--- START ---

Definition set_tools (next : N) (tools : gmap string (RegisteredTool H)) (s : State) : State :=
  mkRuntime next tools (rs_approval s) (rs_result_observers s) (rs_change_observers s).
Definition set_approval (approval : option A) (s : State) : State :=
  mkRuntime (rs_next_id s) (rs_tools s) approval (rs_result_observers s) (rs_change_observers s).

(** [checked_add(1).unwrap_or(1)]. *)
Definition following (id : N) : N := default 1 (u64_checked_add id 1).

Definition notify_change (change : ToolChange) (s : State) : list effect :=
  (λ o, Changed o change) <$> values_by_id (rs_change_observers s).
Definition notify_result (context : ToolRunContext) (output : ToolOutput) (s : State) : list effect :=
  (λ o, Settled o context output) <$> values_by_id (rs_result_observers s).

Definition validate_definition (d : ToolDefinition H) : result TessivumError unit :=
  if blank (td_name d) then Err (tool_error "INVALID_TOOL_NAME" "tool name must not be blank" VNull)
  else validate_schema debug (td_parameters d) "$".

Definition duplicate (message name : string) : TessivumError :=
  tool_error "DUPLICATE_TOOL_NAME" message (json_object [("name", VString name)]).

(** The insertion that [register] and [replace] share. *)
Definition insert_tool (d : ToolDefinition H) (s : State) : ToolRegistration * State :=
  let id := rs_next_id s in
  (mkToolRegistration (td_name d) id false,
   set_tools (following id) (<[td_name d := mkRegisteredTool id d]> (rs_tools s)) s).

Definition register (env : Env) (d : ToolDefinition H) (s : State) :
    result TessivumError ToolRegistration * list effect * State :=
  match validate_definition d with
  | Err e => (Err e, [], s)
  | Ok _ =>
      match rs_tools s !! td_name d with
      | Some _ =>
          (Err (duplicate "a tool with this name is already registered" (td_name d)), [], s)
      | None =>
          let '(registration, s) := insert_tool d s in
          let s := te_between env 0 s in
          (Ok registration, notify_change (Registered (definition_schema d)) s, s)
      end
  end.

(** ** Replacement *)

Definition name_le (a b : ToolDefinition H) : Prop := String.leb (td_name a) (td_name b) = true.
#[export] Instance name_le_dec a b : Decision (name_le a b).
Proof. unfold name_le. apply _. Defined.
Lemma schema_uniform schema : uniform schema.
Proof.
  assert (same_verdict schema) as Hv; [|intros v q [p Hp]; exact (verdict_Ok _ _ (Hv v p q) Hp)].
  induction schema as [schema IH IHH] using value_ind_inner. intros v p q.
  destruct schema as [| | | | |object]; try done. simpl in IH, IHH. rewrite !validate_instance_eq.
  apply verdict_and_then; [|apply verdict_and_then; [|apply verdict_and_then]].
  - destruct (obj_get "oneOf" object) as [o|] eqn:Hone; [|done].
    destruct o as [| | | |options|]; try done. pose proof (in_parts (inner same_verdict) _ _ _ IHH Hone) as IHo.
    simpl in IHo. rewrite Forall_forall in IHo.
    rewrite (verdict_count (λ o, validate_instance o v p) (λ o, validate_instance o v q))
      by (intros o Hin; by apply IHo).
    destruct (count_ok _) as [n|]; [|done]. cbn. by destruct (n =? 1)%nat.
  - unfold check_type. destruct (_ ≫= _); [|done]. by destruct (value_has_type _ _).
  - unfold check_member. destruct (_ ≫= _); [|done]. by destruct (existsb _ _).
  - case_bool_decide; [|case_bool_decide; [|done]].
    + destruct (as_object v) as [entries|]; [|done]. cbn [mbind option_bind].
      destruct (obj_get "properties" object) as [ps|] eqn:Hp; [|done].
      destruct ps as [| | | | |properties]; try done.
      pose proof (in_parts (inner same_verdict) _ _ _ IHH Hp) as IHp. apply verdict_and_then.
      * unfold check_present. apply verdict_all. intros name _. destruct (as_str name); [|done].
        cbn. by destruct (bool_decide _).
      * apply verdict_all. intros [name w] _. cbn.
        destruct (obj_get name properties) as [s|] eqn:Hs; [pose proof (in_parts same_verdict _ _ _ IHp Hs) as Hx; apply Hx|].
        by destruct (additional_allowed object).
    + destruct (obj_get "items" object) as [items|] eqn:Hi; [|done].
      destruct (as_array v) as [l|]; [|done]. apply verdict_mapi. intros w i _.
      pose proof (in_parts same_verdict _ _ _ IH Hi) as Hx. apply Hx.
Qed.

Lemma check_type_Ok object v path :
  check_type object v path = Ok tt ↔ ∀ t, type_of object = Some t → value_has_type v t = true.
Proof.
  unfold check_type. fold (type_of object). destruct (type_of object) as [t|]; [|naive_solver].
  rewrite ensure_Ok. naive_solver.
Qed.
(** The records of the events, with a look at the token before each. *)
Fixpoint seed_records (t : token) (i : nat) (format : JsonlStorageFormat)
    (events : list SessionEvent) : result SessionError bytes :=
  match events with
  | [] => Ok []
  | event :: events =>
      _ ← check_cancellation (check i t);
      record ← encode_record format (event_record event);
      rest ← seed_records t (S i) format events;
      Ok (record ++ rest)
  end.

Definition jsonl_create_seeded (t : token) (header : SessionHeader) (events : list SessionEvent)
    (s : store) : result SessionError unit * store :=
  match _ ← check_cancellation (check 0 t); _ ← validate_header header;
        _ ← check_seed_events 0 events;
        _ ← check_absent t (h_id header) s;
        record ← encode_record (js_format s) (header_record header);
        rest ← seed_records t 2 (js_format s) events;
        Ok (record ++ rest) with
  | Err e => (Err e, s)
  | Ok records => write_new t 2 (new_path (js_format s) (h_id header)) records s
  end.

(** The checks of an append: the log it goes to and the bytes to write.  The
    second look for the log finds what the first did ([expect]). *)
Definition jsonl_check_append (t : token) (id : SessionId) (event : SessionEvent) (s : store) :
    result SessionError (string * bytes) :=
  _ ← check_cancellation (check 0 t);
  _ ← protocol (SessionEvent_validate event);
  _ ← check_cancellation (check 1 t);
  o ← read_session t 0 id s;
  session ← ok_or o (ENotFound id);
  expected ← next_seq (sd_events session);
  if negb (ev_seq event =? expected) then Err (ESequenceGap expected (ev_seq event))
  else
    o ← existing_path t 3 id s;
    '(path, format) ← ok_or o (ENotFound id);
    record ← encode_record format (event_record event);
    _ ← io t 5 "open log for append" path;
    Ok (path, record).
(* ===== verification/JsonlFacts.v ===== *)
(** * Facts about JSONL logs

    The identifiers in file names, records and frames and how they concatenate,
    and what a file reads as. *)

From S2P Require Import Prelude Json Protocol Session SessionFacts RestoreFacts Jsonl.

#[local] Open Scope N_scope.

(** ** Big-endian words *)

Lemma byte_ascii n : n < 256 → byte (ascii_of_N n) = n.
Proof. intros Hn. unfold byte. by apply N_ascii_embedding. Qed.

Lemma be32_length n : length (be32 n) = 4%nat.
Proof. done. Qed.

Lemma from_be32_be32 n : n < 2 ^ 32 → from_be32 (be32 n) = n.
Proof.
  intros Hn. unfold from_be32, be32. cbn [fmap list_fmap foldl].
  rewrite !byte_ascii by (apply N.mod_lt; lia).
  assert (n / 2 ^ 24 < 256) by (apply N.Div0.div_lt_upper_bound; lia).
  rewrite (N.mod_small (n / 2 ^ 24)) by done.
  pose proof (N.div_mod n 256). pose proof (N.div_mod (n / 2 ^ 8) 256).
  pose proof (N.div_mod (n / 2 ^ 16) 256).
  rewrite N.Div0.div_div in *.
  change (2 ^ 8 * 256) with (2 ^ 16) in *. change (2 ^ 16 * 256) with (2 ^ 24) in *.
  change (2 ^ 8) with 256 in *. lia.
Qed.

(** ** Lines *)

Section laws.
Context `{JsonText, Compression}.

--- END ---

EXERCISE DESCRIPTION ::
Scan the material above for the string "look", and copy every line where it is found.

REPLY TO THE TASK ::
(** The records of the events, with a look at the token before each. *)
    second look for the log finds what the first did ([expect]). *)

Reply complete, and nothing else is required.